---------- The records ----------

(** * Cloudera exporter, ZooKeeper module: a shallow embedding and its properties

    Two programs of the repository are embedded here.

    - [Collector] is package [collector] (collector/zookeeper_module.go, both
      revisions found in the source file): the scraper module that walks a
      table of (query, descriptor) bindings.
    - [Exporter] is package [main]: the stand-alone [ZookeeperCollector] with
      [Describe], [Collect] and [fetchMetric].

    Go values are modelled as follows: [string] is [String.string], [int] is
    [Z] (no counter below can leave the 64-bit range: each is bounded by the
    length of a slice), [float64] is Rocq's primitive binary64 float, a
    [(T, error)] result whose value is only read when [err == nil] is
    [result T], and a channel send appends to the list of what was sent. *)

From Stdlib Require Import List String Ascii ZArith Bool Lia.
From Stdlib Require Import PrimFloat DecimalString DecimalZ.
Import ListNotations.
Open Scope Z_scope.
Open Scope string_scope.
Open Scope list_scope.

(** ** Go prelude *)

Definition float64 := PrimFloat.float.

(** A Go [error] value is represented by its message. *)
Definition error := string.

Inductive result (A : Type) : Type :=
| Ok (a : A)
| Err (e : error).
Arguments Ok {A} a.
Arguments Err {A} e.

Definition is_ok {A} (r : result A) : bool :=
  match r with Ok _ => true | Err _ => false end.

(** [%d] of fmt for an [int]. *)
Definition itoa (n : Z) : string := NilZero.string_of_int (Z.to_int n).

(** [strings.ToUpper] on the ASCII letters (the metric names of this
    repository are ASCII; other bytes are left as they are). *)
Definition upper_ascii (c : ascii) : ascii :=
  if (Ascii.leb "a" c && Ascii.leb c "z")%bool
  then ascii_of_N (N_of_ascii c - 32)%N
  else c.

Fixpoint ToUpper (s : string) : string :=
  match s with
  | EmptyString => EmptyString
  | String c s' => String (upper_ascii c) (ToUpper s')
  end.

(** [strings.ReplaceAll s old new] (and [strings.Replace s old new (-1)]) for
    one-byte [old] and [new], the only use the module makes of it. *)
Fixpoint ReplaceAll (s : string) (old new : ascii) : string :=
  match s with
  | EmptyString => EmptyString
  | String c s' =>
      String (if Ascii.eqb c old then new else c) (ReplaceAll s' old new)
  end.

(** ** A state-and-panic monad

    The code writes to a channel, logs and talks to the network; a
    [Must...] constructor may panic.  [St] is the state those effects live
    in; a panic keeps the state reached so far. *)

Section Effects.
Context {St : Type}.

Inductive outcome (A : Type) : Type :=
| Done (a : A) (s : St)
| Panic (s : St).

Definition M (A : Type) : Type := St -> outcome A.

Definition ret {A} (a : A) : M A := fun s => Done A a s.

Definition bind {A B} (m : M A) (k : A -> M B) : M B :=
  fun s => match m s with
           | Done _ a s' => k a s'
           | Panic _ s' => Panic B s'
           end.

Definition panic {A} : M A := fun s => Panic A s.

(** The state a computation stops in, whether it returned or panicked. *)
Definition final {A} (o : outcome A) : St :=
  match o with Done _ _ s => s | Panic _ s => s end.
End Effects.

Arguments outcome St A : clear implicits.
Arguments M St A : clear implicits.
Arguments Done {St A} a s.
Arguments Panic {St A} s.

Notation "x <- m ;; k" := (bind m (fun x => k))
  (at level 61, m at next level, right associativity).
Notation "m ;;; k" := (bind m (fun _ => k))
  (at level 61, right associativity).

(** ** The Prometheus client library, as far as the module uses it *)

Module prometheus.

(** [prometheus.Desc]: fully qualified name, help text and the ordered
    names of the variable labels (the constant labels are [nil] at every
    call of this repository). *)
Record Desc : Type := mkDesc {
  fqName : string;
  help : string;
  variableLabels : list string
}.

Inductive ValueType := CounterValue | GaugeValue | UntypedValue.

(** A constant metric: what [NewConstMetric] stores. *)
Record Metric : Type := mkMetric {
  desc : Desc;
  valType : ValueType;
  value : float64;
  labelValues : list string
}.

Definition NewDesc (fq hlp : string) (labels : list string) : Desc :=
  mkDesc fq hlp labels.

(** [BuildFQName]: the non-empty parts joined by an underscore; an empty
    name gives the empty string. *)
Definition BuildFQName (namespace subsystem name : string) : string :=
  if String.eqb name "" then ""
  else if (negb (String.eqb namespace "") && negb (String.eqb subsystem ""))%bool
       then namespace ++ "_" ++ subsystem ++ "_" ++ name
  else if negb (String.eqb namespace "") then namespace ++ "_" ++ name
  else if negb (String.eqb subsystem "") then subsystem ++ "_" ++ name
  else name.

(** [NewConstMetric] refuses a number of label values that differs from
    the number of label names the descriptor declares.  (Descriptors are
    taken as well formed and label values as valid UTF-8 text, which is
    what the JSON decoder delivers.) *)
Definition NewConstMetric (d : Desc) (vt : ValueType) (v : float64)
           (lvs : list string) : result Metric :=
  if Nat.eqb (List.length lvs) (List.length (variableLabels d))
  then Ok (mkMetric d vt v lvs)
  else Err "inconsistent label cardinality".

(** [MustNewConstMetric] panics where [NewConstMetric] returns an error. *)
Definition MustNewConstMetric {St} (d : Desc) (vt : ValueType) (v : float64)
           (lvs : list string) : M St Metric :=
  match NewConstMetric d vt v lvs with
  | Ok m => ret m
  | Err _ => panic
  end.
(** * Text and image extraction from presentation packages

    A shallow embedding of [backend/scripts/extract_pptx_with_images.py] and
    [backend/scripts/extract_pptx.py], and the properties of the extraction
    result that the specification states about them.

    Python values are modelled as follows.  A [str] is a [string], one
    [ascii] per character, so the texts of the model are those over the
    code points below 256; [len] is [String.length]; an [int] that counts
    something is a [nat], rendered in decimal by [pretty]; [bytes] is a
    [list byte].  The dictionaries the scripts return are association lists
    in insertion order ([value]), so that the presence of a key can be
    stated.  Exceptions and the two kinds of side effect of the scripts (the
    file system and [sys.stderr]) are threaded through a state-and-exception
    monad [M]; what the scripts call outside the repository (python-pptx and
    the operating system) is the interface [Platform].  Paths are joined as
    on POSIX. *)

From stdpp Require Import base strings list gmap pretty sorting.
From Stdlib Require Import ZArith Strings.Ascii Strings.Byte Lia.

#[local] Set Warnings "-register-all".

Local Open Scope Z_scope.
Local Open Scope nat_scope.

(** ** Python built-ins used by the scripts *)

Module Py.

(** The line feed, [chr(10)]. *)
Definition nl : string := String (Ascii.ascii_of_nat 10) EmptyString.

(** [str.isspace] on one character, for the code points below 256: the
    controls 9-13 and 28-31, the space, NEL (133) and the no-break
    space (160). *)
Definition isspace (c : ascii) : bool :=
  let n := Ascii.nat_of_ascii c in
  ((9 <=? n) && (n <=? 13)) || ((28 <=? n) && (n <=? 32))
  || (n =? 133) || (n =? 160).

Fixpoint lstrip (s : string) : string :=
  match s with
  | EmptyString => EmptyString
  | String c s' => if isspace c then lstrip s' else s
  end.

Fixpoint rstrip (s : string) : string :=
  match s with
  | EmptyString => EmptyString
  | String c s' =>
      match rstrip s' with
      | EmptyString => if isspace c then EmptyString else String c EmptyString
      | r => String c r
      end
  end.

(** [s.strip()] *)
Definition strip (s : string) : string := rstrip (lstrip s).

(** Truth value of a [str]: false exactly for the empty string. *)
Definition truthy (s : string) : bool :=
  match s with EmptyString => false | String _ _ => true end.

(** Truth value of an optional argument ([None] or a [str]). *)
Definition truthy_opt (o : option string) : bool :=
  match o with None => false | Some s => truthy s end.

(** [x or ''] for [x] being [None] or a [str]. *)
Definition or_empty (o : option string) : string :=
  match o with
  | Some s => if truthy s then s else EmptyString
  | None => EmptyString
  end.

(** [sep.join(parts)] *)
Definition join (sep : string) (parts : list string) : string :=
  String.concat sep parts.

(** [c in s] for a one-character [c]. *)
Fixpoint contains (c : ascii) (s : string) : bool :=
  match s with
  | EmptyString => false
  | String d s' => if Ascii.eqb c d then true else contains c s'
  end.

(** [s.split(sep)] for a one-character separator. *)
Fixpoint split (sep : ascii) (s : string) : list string :=
  match s with
  | EmptyString => [EmptyString]
  | String c s' =>
      if Ascii.eqb c sep then EmptyString :: split sep s'
      else match split sep s' with
           | h :: t => String c h :: t
           | [] => [String c EmptyString]
           end
  end.

(** [l[-1]] of a list of strings (never empty where the scripts use it). *)
Definition last_item (l : list string) : string := List.last l EmptyString.

(** [s[:n]] *)
Fixpoint slice_to (n : nat) (s : string) : string :=
  match n, s with
  | S n', String c s' => String c (slice_to n' s')
  | _, _ => EmptyString
  end.

(** [needle in hay] for strings. *)
Fixpoint occurs_in (needle hay : string) : bool :=
  String.prefix needle hay
  || match hay with
     | EmptyString => false
     | String _ hay' => occurs_in needle hay'
     end.

(** *** [base64.b64encode] (RFC 4648, standard alphabet, with padding) *)

Definition b64_alphabet : string :=
  "ABCDEFGHIJKLMNOPQRSTUVWXYZabcdefghijklmnopqrstuvwxyz0123456789+/".

Definition b64_digit (n : N) : ascii :=
  match String.get (N.to_nat (N.land n 63)) b64_alphabet with
  | Some c => c
  | None => "="%char
  end.

Definition b64_pad : ascii := "="%char.

Fixpoint b64encode (bs : list byte) : string :=
  match bs with
  | [] => EmptyString
  | [a] =>
      let n := N.shiftl (Byte.to_N a) 16 in
      String (b64_digit (N.shiftr n 18)) (String (b64_digit (N.shiftr n 12))
        (String b64_pad (String b64_pad EmptyString)))
  | [a; b] =>
      let n := N.lor (N.shiftl (Byte.to_N a) 16) (N.shiftl (Byte.to_N b) 8) in
      String (b64_digit (N.shiftr n 18)) (String (b64_digit (N.shiftr n 12))
        (String (b64_digit (N.shiftr n 6)) (String b64_pad EmptyString)))
  | a :: b :: c :: rest =>
      let n := N.lor (N.lor (N.shiftl (Byte.to_N a) 16)
                            (N.shiftl (Byte.to_N b) 8)) (Byte.to_N c) in
      String (b64_digit (N.shiftr n 18)) (String (b64_digit (N.shiftr n 12))
        (String (b64_digit (N.shiftr n 6)) (String (b64_digit n)
          (b64encode rest))))
  end.

(** *** [os.path.join] with two arguments (posixpath) *)

Definition startswith_sep (s : string) : bool :=
  match s with String "/" _ => true | _ => false end.

Fixpoint endswith_sep (s : string) : bool :=
  match s with
  | EmptyString => false
  | String c EmptyString => Ascii.eqb c "/"
  | String _ s' => endswith_sep s'
  end.

Definition os_path_join (a b : string) : string :=
  if startswith_sep b then b
  else if negb (truthy a) || endswith_sep a then a +:+ b
  else a +:+ "/" +:+ b.

End Py.

(** ** The presentation object model

    The objects python-pptx hands to the scripts, with the attributes the
    scripts read. *)

(** [pptx.enum.shapes.MSO_SHAPE_TYPE]; the scripts compare a shape's type
    with [PICTURE], [TABLE] and [GROUP] only. *)
Inductive MSO_SHAPE_TYPE :=
  | AUTO_SHAPE | FREEFORM | GROUP | LINE | MEDIA | PICTURE | PLACEHOLDER
  | TABLE | TEXT_BOX | CHART.

#[global] Instance MSO_SHAPE_TYPE_eq_dec : EqDecision MSO_SHAPE_TYPE.
Proof. solve_decision. Defined.

(** Exceptions, by the classes the handlers of the scripts tell apart:
    [FileNotFoundError], and every other subclass of [Exception].  The
    argument is [str(e)]. *)
Inductive exn :=
  | FileNotFoundError (msg : string)
  | OtherException (msg : string).

Definition str_exn (e : exn) : string :=
  match e with FileNotFoundError msg | OtherException msg => msg end.

(** The result of evaluating an expression that may raise. *)
Inductive outcome (A : Type) :=
  | Return (a : A)
  | Raise (e : exn).
Arguments Return {A} a.
Arguments Raise {A} e.

(** [shape.image] of a picture: the bytes and the declared MIME type. *)
Record Image := mkImage {
  blob : list byte;
  content_type : string
}.

(** A shape.  [shape_text] is [None] when the object has no attribute
    [text] ([hasattr(shape, "text")] is false); [shape_table] holds
    [shape.table.rows], each row as the text of its cells; [shape_shapes]
    are the sub-shapes of a group; [shape_image] is what evaluating
    [shape.image] gives, which raises for a picture without embedded
    bytes.  The scripts read the last three only under the matching
    [shape_type].  The type is a value: the model covers the shapes whose
    type python-pptx can tell.  For a shape it does not recognise,
    evaluating [shape.shape_type] raises [NotImplementedError], outside any
    [try] of the scripts but the outermost; such shapes have no counterpart
    here, and no property below speaks of them. *)
Inductive Shape := mkShape {
  shape_text : option string;
  shape_type : MSO_SHAPE_TYPE;
  shape_table : list (list string);
  shape_shapes : list Shape;
  shape_image : outcome Image
}.

(** A slide: [slide.shapes], [slide.has_notes_slide] and
    [slide.notes_slide.notes_text_frame.text].  The notes text is a value:
    the model covers the slides whose notes slide, if they have one, has a
    text frame.  Without one, [notes_text_frame] is [None] and reading its
    [text] raises [AttributeError]; such slides have no counterpart
    here. *)
Record Slide := mkSlide {
  slide_shapes : list Shape;
  has_notes_slide : bool;
  notes_text : string
}.

(** [datetime.datetime], as [prs.core_properties] gives it. *)
Record datetime := mkDatetime {
  year : nat; month : nat; day : nat;
  hour : nat; minute : nat; second : nat; microsecond : nat
}.

Record CoreProperties := mkCoreProperties {
  title : option string;
  author : option string;
  subject : option string;
  created : option datetime;
  modified : option datetime
}.

(** The presentation object [prs]. *)
Record Prs := mkPrs {
  core_properties : CoreProperties;
  prs_slides : list Slide;
  slide_width : option Z;
  slide_height : option Z
}.

(** [s.zfill(width)] for a string of digits. *)
Definition zfill (width : nat) (s : string) : string :=
  String.string_of_list_ascii (replicate (width - String.length s) "0"%char)
  +:+ s.

(** [str(d)] of a [datetime]: ISO format with a space as separator, the
    microseconds only when they are not zero. *)
Definition str_datetime (d : datetime) : string :=
  zfill 4 (pretty (year d)) +:+ "-" +:+ zfill 2 (pretty (month d)) +:+ "-"
  +:+ zfill 2 (pretty (day d)) +:+ " " +:+ zfill 2 (pretty (hour d)) +:+ ":"
  +:+ zfill 2 (pretty (minute d)) +:+ ":" +:+ zfill 2 (pretty (second d))
  +:+ (if microsecond d =? 0 then "" else "." +:+ zfill 6 (pretty (microsecond d))).

(** ** Returned values

    What the scripts return and [json.dumps] prints: [None], booleans,
    integers, strings, lists, and dictionaries in insertion order. *)
Inductive value :=
  | VNone
  | VBool (b : bool)
  | VInt (n : Z)
  | VStr (s : string)
  | VList (items : list value)
  | VDict (entries : list (string * value)).

Fixpoint assoc (key : string) (entries : list (string * value)) : option value :=
  match entries with
  | [] => None
  | (k, v) :: rest => if decide (k = key) then Some v else assoc key rest
  end.

(** [d.get(key)]: the value under [key], [None] when [d] has no such key
    (or is no dictionary). *)
Definition dict_get (key : string) (d : value) : option value :=
  match d with VDict entries => assoc key entries | _ => None end.

(** [list(d.keys())] *)
Definition dict_keys (d : value) : list string :=
  match d with VDict entries => entries.*1 | _ => [] end.

Definition opt_int (o : option Z) : value :=
  match o with Some n => VInt n | None => VNone end.
(** X22. An error of the query itself, on a connection that was
    acquired: a [UniqueViolation] reaches the caller of [execute] as
    [That item already exists], an [InternalError] as [Query stopped:
    <text>], and every other error as it is, an [IntegrityError]
    included; in each case the connection has been released after the
    query. *)
Theorem query_errors_are_translated env sql fmt s c e :
  db_acquire env = Ok c -> db_cursor env = None -> db_debug env = None ->
  db_execute env = Some e ->
  let out := execute env sql None fmt false s in
  fst out =
    Raise (match e with
           | UniqueViolation _ => MarxanServicesError "That item already exists"
           | InternalError m => MarxanServicesError ("Query stopped: " +:+ m)
           | _ => e
           end) /\
  trace (snd out) = trace s ++ [EvAcquire c; EvExecute sql; EvRelease c] /\
  outstanding (snd out) = outstanding s.
Proof.
  intros Ha Hc Hd He. destruct s. cbv zeta.
  unfold execute, pool_acquire, pool_release, execute_body, run_query.
  rewrite Ha, Hc, Hd, He. run_monad.
  destruct e; run_monad; rewrite <- !app_assoc; simpl;
    (split; [reflexivity|]); (split; [reflexivity|]); lia.
Qed.
(** * release-with-cog: the release pipeline and the cog.toml synchronizer

    A shallow embedding of [actions/release-with-cog/release_with_cog.py] and
    [actions/release-with-cog/setup_cog_config.py].

    Python values are modelled as follows.
    - [str] is [string]; every [ascii] stands for one code point below 256
      (the Latin-1 range), on which [lower], [strip], [split] and
      [json.dumps] are written out exactly.
    - a [dict] whose order matters (a parsed TOML document, the release
      dictionary) is an association list in insertion order; the
      environment, the action inputs and the file system are [gmap]s.
    - a function that can raise returns an [outcome]; functions that touch the
      environment, the disk, the log or the forge thread a [World].
    - the TOML codec, the operating system's process launcher, the forge
      client and [str()] on non-string TOML values are outside the
      repository; they are variables of the section [Pipeline]. *)

From Stdlib Require Import ZArith List Lia Ascii String DecimalString.
From stdpp Require Import base option list gmap strings.
Import ListNotations.
Local Open Scope string_scope.
Set Warnings "-register-all".

(* ------------------------------------------------------------------ *)
(** ** Python string methods *)
(* ------------------------------------------------------------------ *)

Module PyStr.

Definition code (c : ascii) : N := N_of_ascii c.

(** [bool(s)] : a string is truthy when it is not empty. *)
Definition truthy (s : string) : bool :=
  match s with EmptyString => false | String _ _ => true end.

(** [str.isspace] on one code point below 256. *)
Definition isspace (c : ascii) : bool :=
  let n := code c in
  ((9 <=? n) && (n <=? 13) || (28 <=? n) && (n <=? 32)
   || (n =? 133) || (n =? 160))%N.

(** [str.lower] on one code point below 256: A-Z and the accented
    capitals 192-222 (but not the multiplication sign 215) move up by 32. *)
Definition lower_char (c : ascii) : ascii :=
  let n := code c in
  if ((65 <=? n) && (n <=? 90)
      || (192 <=? n) && (n <=? 222) && negb (n =? 215))%N
  then ascii_of_N (n + 32) else c.

Fixpoint lower (s : string) : string :=
  match s with
  | EmptyString => EmptyString
  | String c s' => String (lower_char c) (lower s')
  end.

Fixpoint drop (n : nat) (s : string) : string :=
  match n, s with
  | O, _ => s
  | S _, EmptyString => EmptyString
  | S n', String _ s' => drop n' s'
  end.

(** [s.startswith(p)] *)
Definition startswith (p s : string) : bool := String.prefix p s.

(** [s.partition(sep)] when [sep] occurs in [s]: the text before the first
    occurrence and the text after it. *)
Fixpoint partition (sep s : string) : option (string * string) :=
  if String.prefix sep s then Some (EmptyString, drop (String.length sep) s)
  else match s with
       | EmptyString => None
       | String c s' =>
           match partition sep s' with
           | Some (before, after) => Some (String c before, after)
           | None => None
           end
       end.

(** [sub in s] *)
Definition contains (sub s : string) : bool :=
  match partition sub s with Some _ => true | None => false end.

Fixpoint lstrip (s : string) : string :=
  match s with
  | EmptyString => EmptyString
  | String c s' => if isspace c then lstrip s' else s
  end.

Fixpoint rstrip (s : string) : string :=
  match s with
  | EmptyString => EmptyString
  | String c s' =>
      let r := rstrip s' in
      if negb (truthy r) && isspace c then EmptyString else String c r
  end.

(** [s.strip()] *)
Definition strip (s : string) : string := rstrip (lstrip s).

Fixpoint split_go (cur s : string) : list string :=
  match s with
  | EmptyString => if truthy cur then [cur] else []
  | String c s' =>
      if isspace c
      then (if truthy cur then cur :: split_go EmptyString s'
            else split_go EmptyString s')
      else split_go (cur +:+ String c EmptyString) s'
  end.

(** [s.split()] : the runs of non-blank characters. *)
Definition split (s : string) : list string := split_go EmptyString s.

(** [str(n)] for an integer. *)
Definition of_Z (z : Z) : string := NilZero.string_of_int (Z.to_int z).

End PyStr.

(* ------------------------------------------------------------------ *)
(** ** [json.dumps] with its default settings *)
(* ------------------------------------------------------------------ *)

Module Json.

(** The Python values the release dictionary can hold. *)
Inductive pyval :=
| PyNone
| PyStr (s : string)
| PyInt (z : Z).

Definition hex_digit (n : N) : ascii :=
  if (n <? 10)%N then ascii_of_N (48 + n) else ascii_of_N (87 + n).

(** [ensure_ascii] is on: the quote, the backslash and every code point
    outside the printable range 32..126 are escaped. *)
Definition quote : string := String (ascii_of_N 34) EmptyString.
Definition backslash : string := String (ascii_of_N 92) EmptyString.

Definition escape_char (c : ascii) : string :=
  let n := PyStr.code c in
  if (n =? 34)%N then backslash +:+ quote
  else if (n =? 92)%N then backslash +:+ backslash
  else if (n =? 10)%N then backslash +:+ "n"
  else if (n =? 13)%N then backslash +:+ "r"
  else if (n =? 9)%N then backslash +:+ "t"
  else if (n =? 8)%N then backslash +:+ "b"
  else if (n =? 12)%N then backslash +:+ "f"
  else if ((32 <=? n) && (n <=? 126))%N then String c EmptyString
  else backslash +:+ "u00"
       +:+ String (hex_digit (n / 16)) (String (hex_digit (n mod 16)) EmptyString).

Fixpoint escape (s : string) : string :=
  match s with
  | EmptyString => EmptyString
  | String c s' => escape_char c +:+ escape s'
  end.

Definition dumps_str (s : string) : string := quote +:+ escape s +:+ quote.

Definition dumps (v : pyval) : string :=
  match v with
  | PyNone => "null"
  | PyStr s => dumps_str s
  | PyInt z => PyStr.of_Z z
  end.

----------

*Problem to solve*. Within the listing above, tally the lines holding the word "backslash". Give the tally only.

*Solution to the problem*. 10